Data for review:
Lemma X6_witness :
  ExportThread.run
    (ExportThread.Build [hd_frame 0] "Rec_1.gif" 30 "gif" 10
       (Some "screen_rec_audio_1.wav")) mux_fails mux_world
  = ExportThread.run
      (without_audio
         (ExportThread.Build [hd_frame 0] "Rec_1.gif" 30 "gif" 10
            (Some "screen_rec_audio_1.wav")))
      (ExportThread.Env "temp_video_2.mp4" (launch_raises (OSError "ffmpeg")))
      mux_world
  /\ (exists w',
        ExportThread.run strip_job mux_fails mux_world = (Ok tt, w')
        /\ forall p, p <> "Rec_1.gif" -> fs w' !! p = fs mux_world !! p)
  /\ (exists w' imgs,
        ExportThread.run (gif_job 30 10) mux_fails mux_world = (Ok tt, w')
        /\ fs w' !! "Rec_1.gif" = Some (GifFile 10 imgs)).
Proof.
split; [|split].
- apply (proj1 X6_gif_ignores_audio). reflexivity.
- apply (proj1 (proj2 X6_gif_ignores_audio) strip_job). reflexivity.
- apply (proj2 (proj2 X6_gif_ignores_audio) (gif_job 30 10) mux_fails mux_world
           (hd_frame 0) (map hd_frame (seq 1 6))).
  + reflexivity.
  + reflexivity.
  + discriminate.
  + repeat constructor.
Defined.

(** ** The capture thread and the session *)

Lemma counts_of_app evs1 evs2 :
  counts_of (evs1 ++ evs2) = counts_of evs1 ++ counts_of evs2.
Proof. apply omap_app. Qed.

Lemma loop_counts tks : forall fr count w,
  exists evs,
    RecordThread.loop tks (fr, count) w
    = (Ok (fr ++ captured tks, count + Z.of_nat (length (captured tks))),
       World (fs w) (out w ++ evs))
    /\ counts_of evs
       = map (fun i => count + Z.of_nat i) (seq 1 (length (captured tks))).
Proof.
induction tks as [|tk rest IH]; intros fr count w.
- exists []. cbn. rewrite !app_nil_r, Z.add_0_r. by destruct w.
- rewrite loop_cons. destruct tk as [e|e|img].
  + rewrite loop_body_grab_raises.
    destruct (IH fr count (World (fs w) (out w ++ [printed_exn "Record error" e])))
      as (evs & -> & Hc).
    exists (printed_exn "Record error" e :: evs). cbn [fs out]. split.
    * by rewrite <- app_assoc.
    * exact Hc.
  + rewrite loop_body_convert_raises.
    destruct (IH fr count (World (fs w) (out w ++ [printed_exn "Record error" e])))
      as (evs & -> & Hc).
    exists (printed_exn "Record error" e :: evs). cbn [fs out]. split.
    * by rewrite <- app_assoc.
    * exact Hc.
  + rewrite loop_body_grabbed.
    destruct (IH (fr ++ [cv2_cvtColor img BGR]) (count + 1)
                 (World (fs w) (out w ++ [frame_captured (count + 1)])))
      as (evs & -> & Hc).
    exists (frame_captured (count + 1) :: evs). cbn [fs out]. split.
    * rewrite <- !app_assoc.
      change (captured (grabbed img :: rest))
        with (cv2_cvtColor img BGR :: captured rest).
      cbn [length app]. f_equal. f_equal. f_equal. lia.
    * change (captured (grabbed img :: rest))
        with (cv2_cvtColor img BGR :: captured rest).
      change (counts_of (frame_captured (count + 1) :: evs))
        with ((count + 1) :: counts_of evs).
      rewrite Hc. cbn [length seq map]. f_equal.
      rewrite <- (seq_shift (length (captured rest)) 1), map_map.
      apply map_ext. intros i. lia.
Qed.

(** X7.  The frame-captured signals of a capture run carry the numbers
    1, 2, ..., k in this order, k being the number of frames captured:
    failed ticks neither consume a number nor emit a signal. *)
Theorem X7_frame_numbers_are_consecutive :
  forall (tks : list tick) (w : world),
    exists evs,
      RecordThread.loop tks ([], 0) w
      = (Ok (captured tks, Z.of_nat (length (captured tks))),
         World (fs w) (out w ++ evs))
      /\ counts_of evs = map Z.of_nat (seq 1 (length (captured tks))).
Proof.
intros tks w. destruct (loop_counts tks [] 0 w) as (evs & Hrun & Hc).
exists evs. split; [exact Hrun|]. rewrite Hc. apply map_ext. intros i. lia.
Qed.

(** What a stop of a running sub-run leaves in the session's thread slot. *)
Lemma stop_recording_thread self finish env w th :
  ScreenRecorder.record_thread self = Some th ->
  RecordThread.is_recording th = true ->
  RecordThread.fps th <> 0 ->
  exists th' w',
    ScreenRecorder.stop_recording self finish env w
    = (Ok (ScreenRecorder.Build
             (ScreenRecorder.frames self ++ captured (ticks env)) false (Some th')
             (ScreenRecorder.record_time self) (audio_file_after th env)), w')
    /\ RecordThread.frames th' = captured (ticks env)
    /\ RecordThread.is_recording th' = false.
Proof.
intros Hth Hrun Hfps. unfold ScreenRecorder.stop_recording, bind.
rewrite Hth, Hrun.
destruct (run_total th env w Hfps) as (th' & w' & -> & Hfr & Hrec & _ & Haf & _).
exists th', w'. unfold ret, RecordThread.get_audio_file.
by rewrite Hfr, Haf.
Qed.

(** X8.  [stop_recording] is not idempotent: the finished thread stays in
    the session, so a second stop without a start in between appends the
    frames of the last sub-run once more. *)
Theorem X8_second_stop_appends_again :
  forall (AUDIO_AVAILABLE : bool) (self : ScreenRecorder.t) (rate : capture_rate)
         (audio : bool) (env env' : subrun) (w : world),
    exists s w',
      ScreenRecorder.steps AUDIO_AVAILABLE self
        [ScreenRecorder.Start rate audio; ScreenRecorder.Stop env;
         ScreenRecorder.Stop env'] w = (Ok s, w')
      /\ ScreenRecorder.frames s
         = ScreenRecorder.frames self
           ++ captured (ticks env) ++ captured (ticks env).
Proof.
intros AA self rate audio env env' w.
cbn [ScreenRecorder.steps ScreenRecorder.step]. unfold bind. unfold ret at 1.
edestruct (stop_recording_thread
             (ScreenRecorder.start_recording AA self rate audio) true env w)
  as (th' & w' & -> & Hfr & Hrec); [reflexivity|reflexivity| |].
{ cbn. apply rate_value_nonzero. }
unfold ScreenRecorder.stop_recording at 1.
cbn [ScreenRecorder.record_thread]. rewrite Hrec. unfold bind, ret.
eexists _, _. split; [reflexivity|]. cbn [ScreenRecorder.frames].
by rewrite Hfr, start_recording_frames, <- app_assoc.
Qed.

(** X9.  Only the last sub-run's audio is kept: after a reselection the
    session's audio path is the temporary path of the second sub-run when
    that one recorded audio, and [None] when it did not, whatever the first
    sub-run had stored. *)
Theorem X9_latest_subrun_audio_replaces_earlier :
  forall (AUDIO_AVAILABLE : bool) (self : ScreenRecorder.t) (rate1 rate2 : capture_rate)
         (audio1 audio2 : bool) (env1 env2 : subrun) (w : world),
    exists s w',
      ScreenRecorder.steps AUDIO_AVAILABLE self
        [ScreenRecorder.Start rate1 audio1; ScreenRecorder.Reselect env1;
         ScreenRecorder.Start rate2 audio2; ScreenRecorder.Stop env2] w = (Ok s, w')
      /\ ScreenRecorder.audio_file s
         = if audio2 && AUDIO_AVAILABLE then Some (audio_tmp env2) else None.
Proof.
intros AA self rate1 rate2 audio1 audio2 env1 env2 w.
cbn [ScreenRecorder.steps ScreenRecorder.step]. unfold bind. unfold ret at 1.
unfold ScreenRecorder.reselect_region.
destruct (start_then_stop AA self rate1 audio1 false env1 w)
  as (s1 & w1 & -> & _ & _).
unfold ret at 1.
edestruct (stop_recording_running
             (ScreenRecorder.start_recording AA s1 rate2 audio2) true env2 w1)
  as (s2 & w2 & -> & _ & Haf & _); [reflexivity|reflexivity| |].
{ cbn. apply rate_value_nonzero. }
exists s2, w2. split; [reflexivity|]. rewrite Haf.
unfold audio_file_after. cbn. by destruct (audio2 && AA).
Qed.

Lemma format_name_raster fm : fm <> GIF -> format_name fm <> "gif".
Proof. destruct fm; [discriminate|congruence|discriminate|discriminate]. Qed.

(** X10.  The audio file is used up by the first raster export: once the
    multiplexer has run, whatever its exit code, the file is gone while the
    session still names it, so a second raster export of the same session
    takes the video-only path and writes the bare frames. *)
Theorem X10_second_raster_export_has_no_audio :
  forall (s : ScreenRecorder.t) (fm1 fm2 : export_format) (g1 g2 : Z)
         (path1 path2 : string) (rate1 rate2 : capture_rate)
         (e1 e2 : ExportThread.env) (w : world) f0 rest a rc output,
    ScreenRecorder.frames s = f0 :: rest ->
    ScreenRecorder.audio_file s = Some a ->
    a <> "" ->
    is_Some (fs w !! a) ->
    fm1 <> GIF ->
    fm2 <> GIF ->
    ExportThread.ffmpeg e1 = exited rc output ->
    exists w1 w2 evs,
      ScreenRecorder.start_export s fm1 g1 path1 rate1 e1 w = (Ok s, w1)
      /\ fs w1 !! a = None
      /\ ScreenRecorder.start_export s fm2 g2 path2 rate2 e2 w1 = (Ok s, w2)
      /\ fs w2 = <[path2 := VideoFile (ExportThread.fourcc_map (format_name fm2))
                               (rate_value rate2) (cols f0, rows f0)
                               (ScreenRecorder.frames s)]> (fs w1)
      /\ out w2 = out w1 ++ evs ++ [export_finished true path2].
Proof.
intros s fm1 fm2 g1 g2 path1 path2 rate1 rate2 e1 e2 w f0 rest a rc output
       Hfr Ha Hne Hex H1 H2 Hff.
pose proof (format_name_raster fm1 H1) as Hn1.
pose proof (format_name_raster fm2 H2) as Hn2.
unfold ScreenRecorder.start_export. rewrite Hfr, <- Hfr.
unfold bind.
rewrite (proj2 (String.eqb_neq _ _) Hn1), (proj2 (String.eqb_neq _ _) Hn2).
edestruct (run_mux_exited
             (ExportThread.Build (ScreenRecorder.frames s) path1 (rate_value rate1)
                (format_name fm1) g1 (ScreenRecorder.audio_file s))
             e1 w f0 rest a rc output) as [evs1 Hrun1]; try done.
rewrite Hrun1.
set (w1 := World _ (out w ++ evs1 ++ _)).
assert (fs w1 !! a = None) as Hgone.
{ subst w1. cbn [fs]. unfold after_mux. apply lookup_delete_eq. }
edestruct (run_video_only
             (ExportThread.Build (ScreenRecorder.frames s) path2 (rate_value rate2)
                (format_name fm2) g2 (ScreenRecorder.audio_file s))
             e2 w1 f0 rest) as [evs2 Hrun2]; try done.
{ cbn [ExportThread.audio_file]. rewrite Ha. by right. }
unfold ret. exists w1. eexists _, evs2. split; [reflexivity|].
split; [exact Hgone|]. rewrite Hrun2. by repeat split.
Qed.

Lemma X10_witness :
  exists w1 w2 evs,
    ScreenRecorder.start_export finished_session MP4 10 "Rec_1.mp4" FPS30
      mux_fails mux_world = (Ok finished_session, w1)
    /\ fs w1 !! "screen_rec_audio_1.wav" = None
    /\ ScreenRecorder.start_export finished_session AVI 10 "Rec_2.avi" FPS30
         mux_fails w1 = (Ok finished_session, w2)
    /\ fs w2 = <["Rec_2.avi" := VideoFile "XVID" 30 (1920, 1080) [hd_frame 0]]> (fs w1)
    /\ out w2 = out w1 ++ evs ++ [export_finished true "Rec_2.avi"].
Proof.
apply (X10_second_raster_export_has_no_audio finished_session MP4 AVI 10 10
         "Rec_1.mp4" "Rec_2.avi" FPS30 FPS30 mux_fails mux_fails mux_world
         (hd_frame 0) [] "screen_rec_audio_1.wav" 1 None);
  try reflexivity; try discriminate.
vm_compute. eauto.
Defined.

(** ** The mixer *)

Lemma np_concatenate_from_uniform c chunks : forall acc,
  Forall (fun ch => np_channels ch = Some c) chunks ->
  np_concatenate_from (arr2 c acc) chunks
  = Ok (arr2 c (acc ++ concat (map np_rows chunks))).
Proof.
induction chunks as [|ch rest IH]; intros acc Hall.
- cbn. by rewrite app_nil_r.
- inversion Hall as [|? ? Hch Hrest]; subst.
  destruct ch as [xs|c' rws]; [discriminate|].
  cbn in Hch. injection Hch as ->.
  cbn [np_concatenate_from np_concat2]. rewrite Nat.eqb_refl.
  rewrite IH by done. cbn [map concat np_rows]. by rewrite app_assoc.
Qed.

Exercise instructions:
Write down again, exactly as given, only the lines above that fall from the line with "(audio1 audio2 : bool)" to the line with "Proof. destruct fm;", inclusive.

Reply:
         (audio1 audio2 : bool) (env1 env2 : subrun) (w : world),
    exists s w',
      ScreenRecorder.steps AUDIO_AVAILABLE self
        [ScreenRecorder.Start rate1 audio1; ScreenRecorder.Reselect env1;
         ScreenRecorder.Start rate2 audio2; ScreenRecorder.Stop env2] w = (Ok s, w')
      /\ ScreenRecorder.audio_file s
         = if audio2 && AUDIO_AVAILABLE then Some (audio_tmp env2) else None.
Proof.
intros AA self rate1 rate2 audio1 audio2 env1 env2 w.
cbn [ScreenRecorder.steps ScreenRecorder.step]. unfold bind. unfold ret at 1.
unfold ScreenRecorder.reselect_region.
destruct (start_then_stop AA self rate1 audio1 false env1 w)
  as (s1 & w1 & -> & _ & _).
unfold ret at 1.
edestruct (stop_recording_running
             (ScreenRecorder.start_recording AA s1 rate2 audio2) true env2 w1)
  as (s2 & w2 & -> & _ & Haf & _); [reflexivity|reflexivity| |].
{ cbn. apply rate_value_nonzero. }
exists s2, w2. split; [reflexivity|]. rewrite Haf.
unfold audio_file_after. cbn. by destruct (audio2 && AA).
Qed.

Lemma format_name_raster fm : fm <> GIF -> format_name fm <> "gif".
Proof. destruct fm; [discriminate|congruence|discriminate|discriminate]. Qed.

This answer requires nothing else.